__TASK REQUIREMENTS__:
Copy exactly, please, the lines of the data from its start through the line containing "intros Hg [[->".

(Items listed in a dataset)
(** How a search of entries [e .. n - 1] ends. *)
Definition search_ends (addr L : list Z) (n e : Z) (s : kern S) (r : sought) (s' : kern S) : Prop :=
  looked L s s' /\
  ((exists i, e <= i < n /\ hit (disk s) addr (u_dbuf s) i = true /\ (forall j, e <= j < i -> hit (disk s) addr (u_dbuf s) j = false) /\
      r = Matched /\ u_dent s' = entry (disk s) addr i /\ u_offset s' = DIRENTSZ * (i + 1)) \/
   ((forall j, e <= j < n -> hit (disk s) addr (u_dbuf s) j = false) /\ u_offset s' = DIRENTSZ * n /\
      exists eo, r = Ended eo /\ first_empty (disk s) addr n eo)).

Lemma first_empty_next g addr e eo : 0 <= e -> first_empty g addr e eo ->
  first_empty g addr (e + 1) (if d_ino (entry g addr e) =? 0 then if eo =? 0 then DIRENTSZ * (e + 1) else eo else eo).
Proof.
  unfold DIRENTSZ. intros He [[-> Ha]|(i & Hi & Hi0 & -> & Hj)].
  - destruct (Z.eqb_spec (d_ino (entry g addr e)) 0) as [E|E]; [right; exists e; split_and!; try done; lia|left].
    split; [done|]. intros j Hj. destruct (decide (j = e)) as [->|]; [done|]. apply Ha. lia.
  - right. exists i. split; [lia|]. split; [done|]. destruct (d_ino (entry g addr e) =? 0); [|done].
    split; [|done]. unfold DIRENTSZ. destruct (Z.eqb_spec (24 * (i + 1)) 0); lia.
Qed.

Lemma first_empty_ext g g' addr n eo : (forall i, 0 <= i < n -> entry g' addr i = entry g addr i) ->
  first_empty g addr n eo -> first_empty g' addr n eo.
Proof.
  intros Hg [[-> Ha]|(i & Hi & Hi0 & -> & Hj)]; [left|right].
  - split; [done|]. intros j Hj. rewrite Hg by done. auto.
  - exists i. rewrite Hg by done. split_and!; try done; try lia. intros j Hj'. rewrite Hg by lia. by apply Hj.
Qed.

Lemma search_cons addr L n e s s1 r s' : looked L s s1 -> 0 <= e < n ->
  (forall i, 0 <= i < n -> entry (disk s1) addr i = entry (disk s) addr i) -> u_dbuf s1 = u_dbuf s ->
  hit (disk s) addr (u_dbuf s) e = false -> search_ends addr L n (e + 1) s1 r s' -> search_ends addr L n e s r s'.
Proof.
  intros Hl He Hg Hb Hh [Hl' Hc].
  assert (Hhit : forall j, 0 <= j < n -> hit (disk s1) addr (u_dbuf s1) j = hit (disk s) addr (u_dbuf s) j).
  { intros j Hj. unfold hit. by rewrite Hg, Hb. }
  split; [by eapply looked_trans|]. destruct Hc as [(i & Hi & Hhi & Hj & -> & Hd & Ho)|(Hj & Ho & eo & -> & He2)].
  - left. exists i. rewrite Hhit in Hhi by lia. rewrite Hg in Hd by lia. split_and!; try done; [lia|lia|].
    intros j Hj'. destruct (decide (j = e)) as [->|]; [done|]. rewrite <- Hhit by lia. apply Hj. lia.
  - right. split_and!; [|done|].
    + intros j Hj'. destruct (decide (j = e)) as [->|]; [done|]. rewrite <- Hhit by lia. apply Hj. lia.
    + exists eo. split; [done|]. eapply first_empty_ext; [|exact He2]. intros i Hi. symmetry. by apply Hg.
Qed.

__RESPONSE BOX__:
(** How a search of entries [e .. n - 1] ends. *)
Definition search_ends (addr L : list Z) (n e : Z) (s : kern S) (r : sought) (s' : kern S) : Prop :=
  looked L s s' /\
  ((exists i, e <= i < n /\ hit (disk s) addr (u_dbuf s) i = true /\ (forall j, e <= j < i -> hit (disk s) addr (u_dbuf s) j = false) /\
      r = Matched /\ u_dent s' = entry (disk s) addr i /\ u_offset s' = DIRENTSZ * (i + 1)) \/
   ((forall j, e <= j < n -> hit (disk s) addr (u_dbuf s) j = false) /\ u_offset s' = DIRENTSZ * n /\
      exists eo, r = Ended eo /\ first_empty (disk s) addr n eo)).

Lemma first_empty_next g addr e eo : 0 <= e -> first_empty g addr e eo ->
  first_empty g addr (e + 1) (if d_ino (entry g addr e) =? 0 then if eo =? 0 then DIRENTSZ * (e + 1) else eo else eo).
Proof.
  unfold DIRENTSZ. intros He [[-> Ha]|(i & Hi & Hi0 & -> & Hj)].
  - destruct (Z.eqb_spec (d_ino (entry g addr e)) 0) as [E|E]; [right; exists e; split_and!; try done; lia|left].
    split; [done|]. intros j Hj. destruct (decide (j = e)) as [->|]; [done|]. apply Ha. lia.
  - right. exists i. split; [lia|]. split; [done|]. destruct (d_ino (entry g addr e) =? 0); [|done].
    split; [|done]. unfold DIRENTSZ. destruct (Z.eqb_spec (24 * (i + 1)) 0); lia.
Qed.

Lemma first_empty_ext g g' addr n eo : (forall i, 0 <= i < n -> entry g' addr i = entry g addr i) ->
  first_empty g addr n eo -> first_empty g' addr n eo.
Proof.
  intros Hg [[-> Ha]|(i & Hi & Hi0 & -> & Hj)]; [left|right].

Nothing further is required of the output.